(EXERCISE INSTRUCTIONS): Show each line of the data below in which "getDomains" occurs.

(Saved data entries):
(** * libSBML: document engine, duplicate-id constraint and formatter

    A shallow embedding of

      - [src/sbml/SBMLDocument.cpp]  (consistency checks, compatibility
        checks, conversion entry point, element lookup, package
        enabling),
      - [UniqueSpatialIds.cpp]       (the duplicate-identifier constraint
        of the spatial package),
      - the scenarios of [TestSBMLFormatter.cpp],

    followed by the properties established about them.  The first half of
    the file holds the embedding, the second half the theorems. *)

From Stdlib Require Import Ascii.
From stdpp Require Import base numbers strings gmap list pretty.

(* ===================================================================== *)
(** * Part I.  The embedding                                              *)
(* ===================================================================== *)

(** ** Machine integers

    [unsigned int] is 32 bits wide on every platform libSBML supports;
    counters of that type are natural numbers with the wrap-around written
    out. *)

Definition UINT_MODULUS : N := 2 ^ 32.

Definition uint_add (a b : N) : N := ((a + b) `mod` UINT_MODULUS)%N.

(* --------------------------------------------------------------------- *)
(** ** UniqueSpatialIds.cpp                                               *)
(* --------------------------------------------------------------------- *)

Module UniqueSpatialIds.

(** What the constraint reads of an [SBase] object. *)
Record SBase := {
  isSetId        : bool;
  getId          : string;
  getElementName : string;
  getLine        : N              (* unsigned int; 0 when unknown *)
}.

(** [CoordinateComponent]: the component itself and its two boundaries,
    each an object with an id of its own. *)
Record CoordinateComponent := {
  cc_object      : SBase;
  getBoundaryMax : SBase;
  getBoundaryMin : SBase
}.

(** The part of the spatial [Geometry] that [doCheck] walks. *)
Record Geometry := {
  g_object                : SBase;
  getAdjacentDomains      : list SBase;
  getCoordinateComponents : list CoordinateComponent;
  getDomainTypes          : list SBase;
  getDomains              : list SBase;
  getGeometryDefinitions  : list SBase;
  getSampledFields        : list SBase
}.

(** The model as [doCheck] sees it: the geometry of the model plugin when
    [isSetGeometry()], and for every compartment the compartment mapping
    of its plugin when [isSetCompartmentMapping()]. *)
Record Model := {
  getGeometry             : option Geometry;
  getCompartmentMappings  : list (option SBase)
}.

(** The constraint object: the scratch map [mIdMap]
    ([std::map<std::string, const SBase*>]) and the failures it has handed
    to its validator through [logFailure]. *)
Record t := {
  mIdMap   : gmap string SBase;
  failures : list (SBase * string)
}.

(** The constructor leaves [mIdMap] empty. *)
Definition create : t := {| mIdMap := ∅; failures := [] |}.

(** [std::map::insert]: the map is left alone when the key is present;
    the boolean is the [.second] of the returned pair. *)
Definition map_insert (k : string) (v : SBase) (m : gmap string SBase)
  : gmap string SBase * bool :=
  match m !! k with
  | Some _ => (m, false)
  | None   => (<[k := v]> m, true)
  end.

(** [TConstraint::logFailure(object, message)]: one more failure on the
    validator's list. *)
Definition logFailure (object : SBase) (message : string) (c : t) : t :=
  {| mIdMap := mIdMap c; failures := failures c ++ [(object, message)] |}.

Definition internal_error_message : string :=
  "Internal (but non-fatal) Validator error in " +:+
  "UniqueSpatialIds::getMessage().  The SBML object with duplicate id was " +:+
  "not found when it came time to construct a descriptive error message.".

Definition getMessage (id : string) (object : SBase) (c : t) : string :=
  match mIdMap c !! id with
  | None => internal_error_message
  | Some previous =>
      let msg := "  The <" +:+ getElementName object
                 +:+ "> id '" +:+ id
                 +:+ "' conflicts with the previously defined <"
                 +:+ getElementName previous
                 +:+ "> id '" +:+ id +:+ "'" in
      let msg := if decide (getLine previous ≠ 0%N)
                 then msg +:+ " at line " +:+ pretty (getLine previous)
                 else msg in
      msg +:+ "."
  end.

Definition logIdConflict (id : string) (object : SBase) (c : t) : t :=
  logFailure object (getMessage id object c) c.

Definition reset (c : t) : t :=
  {| mIdMap := ∅; failures := failures c |}.

Definition doCheckId (object : SBase) (c : t) : t :=
  if isSetId object then
    let id := getId object in
    let '(m, inserted) := map_insert id object (mIdMap c) in
    let c := {| mIdMap := m; failures := failures c |} in
    if negb inserted then logIdConflict id object c else c
  else c.

Definition logId (object : SBase) (c : t) : t :=
  if isSetId object then
    {| mIdMap := (map_insert (getId object) object (mIdMap c)).1;
       failures := failures c |}
  else c.

(** A [for (n = 0; n < size; n++) doCheckId(...)] loop. *)
Definition doCheckIds (objects : list SBase) (c : t) : t :=
  foldl (λ c o, doCheckId o c) c objects.

Definition doCheckCoordinateComponent (cc : CoordinateComponent) (c : t) : t :=
  doCheckId (getBoundaryMin cc)
    (doCheckId (getBoundaryMax cc) (doCheckId (cc_object cc) c)).

Definition doCheckGeometry (g : Geometry) (c : t) : t :=
  let c := doCheckId (g_object g) c in
  let c := doCheckIds (getAdjacentDomains g) c in
  let c := foldl (λ c cc, doCheckCoordinateComponent cc c) c
                 (getCoordinateComponents g) in
  let c := doCheckIds (getDomainTypes g) c in
  let c := doCheckIds (getDomains g) c in
  let c := doCheckIds (getGeometryDefinitions g) c in
  doCheckIds (getSampledFields g) c.

Definition doCheckCompartment (mapping : option SBase) (c : t) : t :=
  match mapping with
  | Some cm => doCheckId cm c
  | None    => c
  end.

Definition doCheck (m : Model) (c : t) : t :=
  let c := match getGeometry m with
           | Some g => doCheckGeometry g c
           | None   => c
           end in
  let c := foldl (λ c cm, doCheckCompartment cm c) c
                 (getCompartmentMappings m) in
  reset c.

Definition check_ (m : Model) (c : t) : t := doCheck m c.

(** *** Vocabulary of the properties

    The first object, in checking order, that presents the id [id]. *)
Definition first_with_id (id : string) (seen : list SBase) : option SBase :=
  snd <$> list_find (λ p, isSetId p = true ∧ getId p = id) seen.

(** The text of a conflict, spelled out from its four ingredients. *)
Definition conflict_text (kind previous_kind id : string) (previous_line : N)
  : string :=
  "  The <" +:+ kind +:+ "> id '" +:+ id
  +:+ "' conflicts with the previously defined <" +:+ previous_kind
  +:+ "> id '" +:+ id +:+ "'"
  +:+ (if decide (previous_line = 0%N) then ""
       else " at line " +:+ pretty previous_line)
  +:+ ".".

(** The objects of a model in the order in which [doCheck] visits them. *)
Definition coordinate_component_objects (cc : CoordinateComponent) : list SBase :=
  [cc_object cc; getBoundaryMax cc; getBoundaryMin cc].

Definition geometry_objects (g : Geometry) : list SBase :=
  g_object g :: getAdjacentDomains g
  ++ (getCoordinateComponents g ≫= coordinate_component_objects)
  ++ getDomainTypes g ++ getDomains g
  ++ getGeometryDefinitions g ++ getSampledFields g.

Definition checked_objects (m : Model) : list SBase :=
  from_option geometry_objects [] (getGeometry m)
  ++ omap id (getCompartmentMappings m).

(** What one call of [doCheckId] adds to the log when the objects in
    [seen] were checked before it in the same run. *)
Definition conflict_of (seen : list SBase) (object : SBase)
  : list (SBase * string) :=
  if isSetId object then
    match first_with_id (getId object) seen with
    | Some previous =>
        [(object, conflict_text (getElementName object)
                    (getElementName previous) (getId object)
                    (getLine previous))]
    | None => []
    end
  else [].
(** * The comment section: normalizer, comment tree and optimistic mutations

    A shallow embedding of the comment component
    ([transformComment], [transformCommentsResponse], [addComment],
    [toggleCommentLike]) together with the properties its specification
    states about it. *)

From Stdlib Require Import ZArith List String Ascii Bool Lia.
Import ListNotations.
Open Scope Z_scope.

Set Implicit Arguments.

(** ** JavaScript values

    A response body is untyped ([any]).  An object is the record of the
    properties this component ever reads from one.  A scalar property is
    kept at the type its interface declares ([BackendComment],
    [BackendCommentResponse]) and is [None] when the object does not
    carry it; a property that is tested with [Array.isArray] or read
    further is itself a value, [Undefined] when absent. *)

Record object (V : Type) : Type := mkObject {
  o_id : option Z;
  o_material_id : option Z;
  o_user_id : option Z;
  o_username : option string;
  o_user_avatar : option string;
  o_content : option string;
  o_parent_id : option Z;
  o_created_at : option string;
  o_updated_at : option string;
  o_replies : V;
  o_likes_count : option Z;
  o_is_liked : option bool;
  o_items : V;
  o_comments : V;
  o_total : option Z;
  o_pages : option Z;
  o_current_page : option Z;
  o_data : V;
  o_comment : V;
  o_error : option string
}.

Unset Elimination Schemes.
Inductive any : Type :=
| Undefined
| Null
| Bool (b : bool)
| Num (n : Z)
| Str (s : string)
| Arr (elems : list any)
| Obj (o : object any).
Set Elimination Schemes.

(** The object [{}]. *)
Definition emptyObject : object any :=
  mkObject None None None None None None None None None Undefined
           None None Undefined Undefined None None None Undefined Undefined None.

(** Truthiness, as [!v], [v && ...] and [v || ...] test it. *)
Definition truthy (v : any) : bool :=
  match v with
  | Undefined | Null => false
  | Bool b => b
  | Num n => negb (n =? 0)
  | Str s => negb (s =? "")%string
  | Arr _ | Obj _ => true
  end.

Definition truthyN (x : option Z) : bool :=
  match x with Some n => negb (n =? 0) | None => false end.

Definition truthyS (x : option string) : bool :=
  match x with Some s => negb (s =? "")%string | None => false end.

Definition truthyB (x : option bool) : bool :=
  match x with Some b => b | None => false end.

(** [x || y] at a type whose truthiness is [t]. *)
Definition orElse {A : Type} (t : A -> bool) (x y : A) : A :=
  if t x then x else y.

(** [x || d] where [d] is a literal of the property's type. *)
Definition numOr (x : option Z) (d : Z) : Z :=
  match x with Some n => if n =? 0 then d else n | None => d end.

Definition strOr (x : option string) (d : string) : string :=
  match x with Some s => if (s =? "")%string then d else s | None => d end.

Definition boolOr (x : option bool) (d : bool) : bool :=
  match x with Some true => true | _ => d end.

(** [x || null]; [None] is [null] on the result. *)
Definition orNull {A : Type} (t : option A -> bool) (x : option A) : option A :=
  if t x then x else None.

(** ** parseInt(s, 10)

    Leading (ASCII) white space is skipped, one sign is read, then decimal
    digits up to the first other character.  [None] is [NaN]. *)

Definition isSpace (c : ascii) : bool :=
  let n := nat_of_ascii c in
  ((n =? 32) || (n =? 9) || (n =? 10) || (n =? 11) || (n =? 12) || (n =? 13))%nat.

Definition digitOf (c : ascii) : option Z :=
  let n := Z.of_nat (nat_of_ascii c) in
  if (48 <=? n) && (n <=? 57) then Some (n - 48) else None.

Fixpoint skipSpaces (s : string) : string :=
  match s with
  | String c r => if isSpace c then skipSpaces r else s
  | EmptyString => s
  end.

Fixpoint readDigits (acc : option Z) (s : string) : option Z :=
  match s with
  | String c r =>
      match digitOf c with
      | Some d => readDigits (Some (match acc with Some a => 10 * a + d | None => d end)) r
      | None => acc
      end
  | EmptyString => acc
  end.

Definition parseInt (s : string) : option Z :=
  match skipSpaces s with
  | String "-" r => option_map Z.opp (readDigits None r)
  | String "+" r => readDigits None r
  | t => readDigits None t
  end.

(** ** The canonical comment

    The [Comment] type of [types/learning.ts], as the component builds
    and reads it.  A field the normalizer copies from the payload without
    a default is [None] when the payload lacks it ([undefined]);
    [material_id] is also [None] for the [NaN] of an unparsable material
    id (it is only ever copied or tested with [||], which treats both
    alike).  [parent_id = None] is [null].  [is_optimistic = None] is a
    record without the flag. *)

Unset Elimination Schemes.
Inductive Comment : Type := mkComment {
  id : option Z;
  material_id : option Z;
  user_id : option Z;
  username : string;
  parent_id : option Z;
  content : option string;
  likes_count : Z;
  created_at : option string;
  updated_at : option string;
  replies : list Comment;
  is_optimistic : option bool;
  is_liked : bool;
  user_avatar : option string
}.
Set Elimination Schemes.

(** Induction over a comment and all its nested replies. *)
Section CommentInduction.

Variable P : Comment -> Prop.
Hypothesis step : forall c, Forall P (replies c) -> P c.

Fixpoint Comment_ind (c : Comment) : P c :=
  step c
    ((fix all (l : list Comment) : Forall P l :=
        match l with
        | [] => Forall_nil P
        | x :: r => Forall_cons x (Comment_ind x) (all r)
        end) (replies c)).

End CommentInduction.

(** The [materialId] prop, and the [defaultMaterialId] parameter:
    [number | string]. *)
Inductive MaterialId : Type :=
| MNum (n : Z)
| MStr (s : string).

(** [typeof m === 'string' ? parseInt(m, 10) : m] *)
Definition materialNumber (m : MaterialId) : option Z :=
  match m with
  | MStr s => parseInt s
  | MNum n => Some n
  end.

(** ** transformComment

    [now] is the value of [new Date().toISOString()]. *)

Definition placeholder (now : string) (defaultMaterialId : MaterialId) : Comment :=
  {| id := Some (-1);
     material_id :=
       match defaultMaterialId with
       | MStr s => parseInt s
       | MNum n => Some (numOr (Some n) 0)
       end;
     user_id := Some 0;
     username := "Unknown";
     parent_id := None;
     content := Some "Error loading comment"%string;
     likes_count := 0;
     created_at := Some now;
     updated_at := Some now;
     replies := [];
     is_optimistic := Some false;
     is_liked := false;
     user_avatar := None |}.

(** The default of the parameter applies when the argument is undefined. *)
Definition defaultArg (m : option Z) : MaterialId :=
  match m with Some n => MNum n | None => MNum 0 end.

(** The record built from the properties of a truthy payload; [rs] are
    its replies, already normalized. *)
Definition fromProps (o : object any) (rs : list Comment) : Comment :=
  {| id := o_id o;
     material_id := o_material_id o;
     user_id := o_user_id o;
     username := strOr (o_username o) "Anonymous";
     parent_id := orNull truthyN (o_parent_id o);
     content := o_content o;
     likes_count := numOr (o_likes_count o) 0;
     created_at := o_created_at o;
     updated_at := orElse truthyS (o_updated_at o) (o_created_at o);
     user_avatar := orNull truthyS (o_user_avatar o);
     replies := rs;
     is_optimistic := None;
     is_liked := boolOr (o_is_liked o) false |}.

(** A truthy value that is not an object (a number, a string, [true],
    an array) has none of the properties read, so it normalizes as [{}]
    does. *)
Fixpoint transformComment (now : string) (backendComment : any)
    (defaultMaterialId : MaterialId) {struct backendComment} : Comment :=
  match backendComment with
  | Obj o =>
      fromProps o
        match o_replies o with
        | Arr rs =>
            map (fun reply => transformComment now reply (defaultArg (o_material_id o))) rs
        | _ => []
        end
  | Arr _ => fromProps emptyObject []
  | v =>
      if truthy v then fromProps emptyObject []
      else placeholder now defaultMaterialId
  end.

(** ** Exceptions

    A property read on [undefined] or [null] throws a [TypeError]; its
    message is the engine's.  [Failure m] is any other [Error] with
    message [m]. *)

Inductive Thrown : Type :=
| TypeError
| Failure (message : string).

Inductive Exc (A : Type) : Type :=
| Ok (a : A)
| Throw (e : Thrown).
Arguments Throw {A} e.

Definition bind {A B : Type} (m : Exc A) (k : A -> Exc B) : Exc B :=
  match m with
  | Ok a => k a
  | Throw e => Throw e
  end.

Notation "x <- m ;; k" := (bind m (fun x => k))
  (at level 61, m at next level, right associativity).

(** [v.p] for a property holding a value. *)
Definition prop (p : object any -> any) (v : any) : Exc any :=
  match v with
  | Undefined | Null => Throw TypeError
  | Obj o => Ok (p o)
  | _ => Ok Undefined
  end.

(** [v.p] for a scalar property. *)
Definition scalar {A : Type} (p : object any -> option A) (v : any) : Exc (option A) :=
  match v with
  | Undefined | Null => Throw TypeError
  | Obj o => Ok (p o)
  | _ => Ok None
  end.

(** [v && Array.isArray(e)]: the elements of the array when the test
    holds; [e] is not evaluated when [v] is falsy. *)
Definition whenArray (v : any) (e : Exc any) : Exc (option (list any)) :=
  if truthy v then
    x <- e ;;
    Ok (match x with Arr l => Some l | _ => None end)
  else Ok None.

(** [v && e], as a condition. *)
Definition whenTruthy (v : any) (e : Exc any) : Exc bool :=
  if truthy v then x <- e ;; Ok (truthy x) else Ok false.

(** ** transformCommentsResponse *)

Record ListResult : Type := mkListResult {
  items : list Comment;
  total : Z;
  pages : Z;
  current_page : Z
}.

Definition arrayLength {A : Type} (l : list A) : Z := Z.of_nat (List.length l).

Definition transformCommentsResponse (now : string) (backendResponse : any)
    (defaultMaterialId : MaterialId) : Exc ListResult :=
  let each := map (fun comment => transformComment now comment defaultMaterialId) in
  let fallback :=
    Ok {| items := []; total := 0; pages := 1; current_page := 1 |} in
  a <- whenArray backendResponse (prop (@o_items any) backendResponse) ;;
  match a with
  | Some its =>
      t <- scalar (@o_total any) backendResponse ;;
      p <- scalar (@o_pages any) backendResponse ;;
      c <- scalar (@o_current_page any) backendResponse ;;
      Ok {| items := each its;
            total := numOr t 0;
            pages := numOr p 1;
            current_page := numOr c 1 |}
  | None =>
  a <- whenArray backendResponse (prop (@o_comments any) backendResponse) ;;
  match a with
  | Some cs =>
      t <- scalar (@o_total any) backendResponse ;;
      p <- scalar (@o_pages any) backendResponse ;;
      c <- scalar (@o_current_page any) backendResponse ;;
      Ok {| items := each cs;
            total := numOr t (arrayLength cs);
            pages := numOr p 1;
            current_page := numOr c 1 |}
  | None =>
  a <- whenArray backendResponse (Ok backendResponse) ;;
  match a with
  | Some l =>
      Ok {| items := each l; total := arrayLength l; pages := 1; current_page := 1 |}
  | None =>
  nested <- whenTruthy backendResponse (prop (@o_data any) backendResponse) ;;
  if nested then
    data <- prop (@o_data any) backendResponse ;;
    match data with
    | Arr l =>
        Ok {| items := each l; total := arrayLength l; pages := 1; current_page := 1 |}
    | _ =>
    its <- prop (@o_items any) data ;;
    match its with
    | Arr l =>
        t <- scalar (@o_total any) data ;;
        p <- scalar (@o_pages any) data ;;
        c <- scalar (@o_current_page any) data ;;
        Ok {| items := each l;
              total := numOr t (arrayLength l);
              pages := numOr p 1;
              current_page := numOr c 1 |}
    | _ =>
    cs <- prop (@o_comments any) data ;;
    match cs with
    | Arr l =>
        t <- scalar (@o_total any) data ;;
        p <- scalar (@o_pages any) data ;;
        c <- scalar (@o_current_page any) data ;;
        Ok {| items := each l;
              total := numOr t (arrayLength l);
              pages := numOr p 1;
              current_page := numOr c 1 |}
    | _ => fallback
    end end end
  else fallback
  end end end.
Lemma readwrite_update_base (event : Event) (ret : Z)
    (self : ReadWriteIORequest.t) :
  fields event !! "ret" = Some (VInt ret) ->
  exists s' self',
    SyscallIORequest.update_from_exit (ReadWriteIORequest.sys self) event = Ok s' /\
    ReadWriteIORequest.update_from_exit self event = Ok self' /\
    IORequest.begin_ts (SyscallIORequest.base (ReadWriteIORequest.sys self')) =
      IORequest.begin_ts (SyscallIORequest.base s') /\
    IORequest.end_ts (SyscallIORequest.base (ReadWriteIORequest.sys self')) =
      IORequest.end_ts (SyscallIORequest.base s') /\
    IORequest.duration (SyscallIORequest.base (ReadWriteIORequest.sys self')) =
      IORequest.duration (SyscallIORequest.base s') /\
    IORequest.errno (SyscallIORequest.base (ReadWriteIORequest.sys self')) =
      IORequest.errno (SyscallIORequest.base s').
Proof.
  intros Hret. unfold ReadWriteIORequest.update_from_exit.
  rewrite (syscall_update_from_exit_eq _ _ Hret), (getint_Some _ _ _ Hret).
  simpl. eexists.
  destruct (0 <=? ret); [|eexists; repeat split].
  destruct (IORequest.size (SyscallIORequest.base self.(ReadWriteIORequest.sys))) eqn:Hs;
    destruct (ret <? 0); unfold SyscallIORequest.size; simpl; rewrite Hs;
    eexists; repeat split.
Qed.

Lemma sync_update_base (event : Event) (ret : Z) (self : SyncIORequest.t) :
  fields event !! "ret" = Some (VInt ret) ->
  exists s' self',
    SyscallIORequest.update_from_exit (SyncIORequest.sys self) event = Ok s' /\
    SyncIORequest.update_from_exit self event = Ok self' /\
    IORequest.begin_ts (SyscallIORequest.base (SyncIORequest.sys self')) =
      IORequest.begin_ts (SyscallIORequest.base s') /\
    IORequest.end_ts (SyscallIORequest.base (SyncIORequest.sys self')) =
      IORequest.end_ts (SyscallIORequest.base s') /\
    IORequest.duration (SyscallIORequest.base (SyncIORequest.sys self')) =
      IORequest.duration (SyscallIORequest.base s') /\
    IORequest.errno (SyscallIORequest.base (SyncIORequest.sys self')) =
      IORequest.errno (SyscallIORequest.base s').
Proof.
  intros Hret. unfold SyncIORequest.update_from_exit.
  rewrite (syscall_update_from_exit_eq _ _ Hret), (getint_Some _ _ _ Hret).
  simpl. eexists.
  destruct (0 <=? ret); [|eexists; repeat split].
  destruct (IORequest.size (SyscallIORequest.base self.(SyncIORequest.sys))) eqn:Hs;
    destruct (ret <? 0); unfold SyscallIORequest.size; simpl; rewrite Hs;
    eexists; repeat split.
Qed.

Lemma finalized_ext (r r' : IORequest.t) :
  IORequest.begin_ts r' = IORequest.begin_ts r ->
  IORequest.end_ts r' = IORequest.end_ts r ->
  IORequest.duration r' = IORequest.duration r ->
  IORequest.finalized r -> IORequest.finalized r'.
Proof.
  unfold IORequest.finalized. intros -> -> ->. auto.
Qed.
Lemma parsePortsElement_range low high :
  0 ≤ low ≤ 65535 → 0 ≤ high ≤ 65535 →
  parsePortsElement (Itoa low +:+ "-" +:+ Itoa high)
  = if high <? low
    then inl (New ("invalid port range " +:+ Itoa low +:+ "-" +:+ Itoa high))
    else inr (seqZ low (high - low + 1)).
Proof.
  intros Hlow Hhigh. unfold parsePortsElement.
  change ("-" +:+ Itoa high) with (String "-" (Itoa high)) at 1.
  rewrite Split_app by (apply Split_Itoa; [lia|done]).
  rewrite Split_Itoa by (lia || done).
  rewrite !ParseUint_Itoa by (change (2 ^ 16) with 65536; lia).
  done.
Qed.

(** X10: a range "low-high" of two port numbers stands for the ports from
    low to high, both included, in ascending order (one port when they are
    equal); a range whose low end is above its high end is refused as an
    invalid port range, not read as empty or backwards. *)
Theorem parsePorts_range low high :
  0 ≤ low ≤ 65535 → 0 ≤ high ≤ 65535 →
  parsePorts (Itoa low +:+ "-" +:+ Itoa high)
  = if high <? low
    then inl (New ("invalid port range " +:+ Itoa low +:+ "-" +:+ Itoa high))
    else inr (seqZ low (high - low + 1)).
Proof.
  intros Hlow Hhigh.
  pose proof (parsePortsElement_range low high Hlow Hhigh) as He.
  assert (Split (Itoa low +:+ "-" +:+ Itoa high) ","
          = [Itoa low +:+ "-" +:+ Itoa high]) as Hsplit.
  { apply Split_whole; [apply Split_Itoa; [lia|done]|].
    change ("-" +:+ Itoa high) with (String "-" (Itoa high)).
    cbn [Split]. change (Ascii.eqb "-" ",") with false. cbv iota.
    by rewrite Split_Itoa by (lia || done). }
  unfold parsePorts. rewrite Hsplit.
  pose proof (Itoa_nonempty low) as Hne.
  destruct (Itoa low) as [|c rest]; [by destruct Hne; [lia|]|].
  cbn [append] in *. cbn [parsePortsLoop]. rewrite He.
  by destruct (high <? low).
Qed.
(** X9. [make] never removes a file: whatever it returns or raises, every
    path that held a file before the call holds one after it. *)
Theorem make_never_removes (E : Env) (self : TPA_Dataset_Maker) (w : world)
    (p : string) :
  is_Some (files w !! p) ->
  is_Some (files (snd (make E self w)) !! p).
Proof.
  intros Hp. unfold make.
  destruct (negb (configured self)); [done|].
  set (w1 := ensure_path_exists (dataset_destination_dir self) w).
  assert (Hp1 : is_Some (files w1 !! p))
    by (unfold w1; by rewrite ensure_path_exists_files).
  destruct (make_candidates E self w1) as [[cands n0]|e]; [|done].
  destruct (Z.eqb _ _); [done|].
  match goal with |- context [copy_all ?ps w1] =>
    pose proof (copy_all_grows ps w1 p Hp1) as Hc;
    destruct (copy_all ps w1) as [[b|e] w2] end; [|done].
  simpl in Hc.
  assert (Hn : is_Some (files (_write_nfo self w2) !! p)).
  { unfold _write_nfo. simpl.
    destruct (decide (path_join (dataset_destination_dir self) TPA_NFO_FN = p))
      as [->|Hne].
    - rewrite lookup_insert_eq. by eexists.
    - by rewrite lookup_insert_ne. }
  unfold _copy_labels_file.
  destruct (copy2 _ _ (_write_nfo self w2)) as [w3|e] eqn:E3; [|done].
  simpl. by eapply copy2_grows.
Qed.

Lemma make_never_removes_witness :
  is_Some (files (snd (make simple_env maker
                         (processed [("a", JInt 1); ("b", JInt 2)]%string)))
           !! "processed/aID0.txt"%string).
Proof.
  apply (make_never_removes simple_env maker
           (processed [("a", JInt 1); ("b", JInt 2)]%string)
           "processed/aID0.txt"%string).
  vm_compute. by eexists.
Defined.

(SOLUTION FOR THIS TASK):
  getDomains              : list SBase;
  let c := doCheckIds (getDomains g) c in
  ++ getDomainTypes g ++ getDomains g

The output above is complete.